Lo Savio, tuttavia, non era un matematico né un filosofo: era un artista persuaso che certi problemi fisici o matematici possano essere affrontati e probabilmente risolti dall’arte nello stesso modo in cui altre volte, nella Storia, problemi dell’arte avevano trovato una soluzione nella matematica e nella scienza. Non pretendeva certo di sostituire la soluzione artistica a quella scientifica, credeva però che l’evidenza visuale e la specifica operatività dell’arte potessero offrire ai grandi problemi, anche filosofici, dimostrazioni diverse e di più immediata certezza.
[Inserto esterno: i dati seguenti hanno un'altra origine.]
(** Modelled from the spec: the search for the first slot with space. A slot
    in the list of full slots is skipped; a slot found full is added to it. *)
Fixpoint search_slots (dir : direction) (ca : cell_resource_allocator) (n : nat)
    (candidates full : list slot_point) : search_result :=
  match candidates with
  | [] => {| sr_found := None; sr_searched := []; sr_no_space := full |}
  | s :: rest =>
      if bool_decide (s ∈ full) then search_slots dir ca n rest full
      else
        match find_space dir ca s n with
        | space_found rbs symbols =>
            {| sr_found := Some {| pl_slot := s; pl_rbs := rbs; pl_symbols := symbols |};
               sr_searched := [s]; sr_no_space := full |}
        | no_space =>
            let r := search_slots dir ca n rest (full ++ [s]) in
            {| sr_found := sr_found r; sr_searched := s :: sr_searched r;
               sr_no_space := sr_no_space r |}
        | not_schedulable =>
            let r := search_slots dir ca n rest full in
            {| sr_found := sr_found r; sr_searched := s :: sr_searched r;
               sr_no_space := sr_no_space r |}
        end
  end.

(** Writing a placement into the grid of its slot. *)
Definition place (dir : direction) (req : ue_grant) (slice : ran_slice_id_t)
    (pl : placement) (ca : cell_resource_allocator) : option cell_resource_allocator :=
  match grid_at ca (pl_slot pl) with
  | None => None
  | Some sg =>
      let g := {| g_ue := user req; g_cell := cell_index req; g_slot := pl_slot pl;
                  g_dir := dir; g_slice := slice; g_rbs := pl_rbs pl;
                  g_symbols := pl_symbols pl |} in
      match reserve (occupancy dir sg) (grant_positions g) (allocated (user req)) with
      | None => None
      | Some occ' =>
          Some (set_grid ca
                  {| sg_slot := sg_slot sg;
                     sg_dl := match dir with DL => occ' | UL => sg_dl sg end;
                     sg_ul := match dir with DL => sg_ul sg | UL => occ' end;
                     sg_grants := sg_grants sg ++ [g] |})
      end
  end.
Le opere di Lo Savio non erano affatto dimostrazioni alla lavagna: Lo Savio fabbricava con le proprie mani e con i propri mezzi tecnici del più semplice artigianato oggetti che avevano una loro realtà e presenza fisica e che non fingevano di non essere quello che erano, comuni “artefatti”. Le cose che fabbricava erano dimostrazioni di teoremi, ma erano anche oggetti d’arte: nell’arte e dall’arte la geometria riceveva un carattere di operabilità e comunicabilità che, in un periodo di crisi della ragione, diventava una forza di difesa della ragione. L’opera d’arte non era soltanto un punto di convergenza e d’incontro di Vernunft ed Erlebnis, era il processo che s’intrecciava tra l’uno e l’altro di questi termini, dando al concetto un senso esistenziale e all’atto esistenziale un valore concettuale. L’opera d’arte era per Lo Savio un oggetto con valore conoscitivo: come prodotto del pensiero e della mano dell’uomo doveva considerarsi il modello contrario dell’oggetto di serie che la tecnologia industriale, puramente ripetitiva, aveva privato di ogni valore conoscitivo.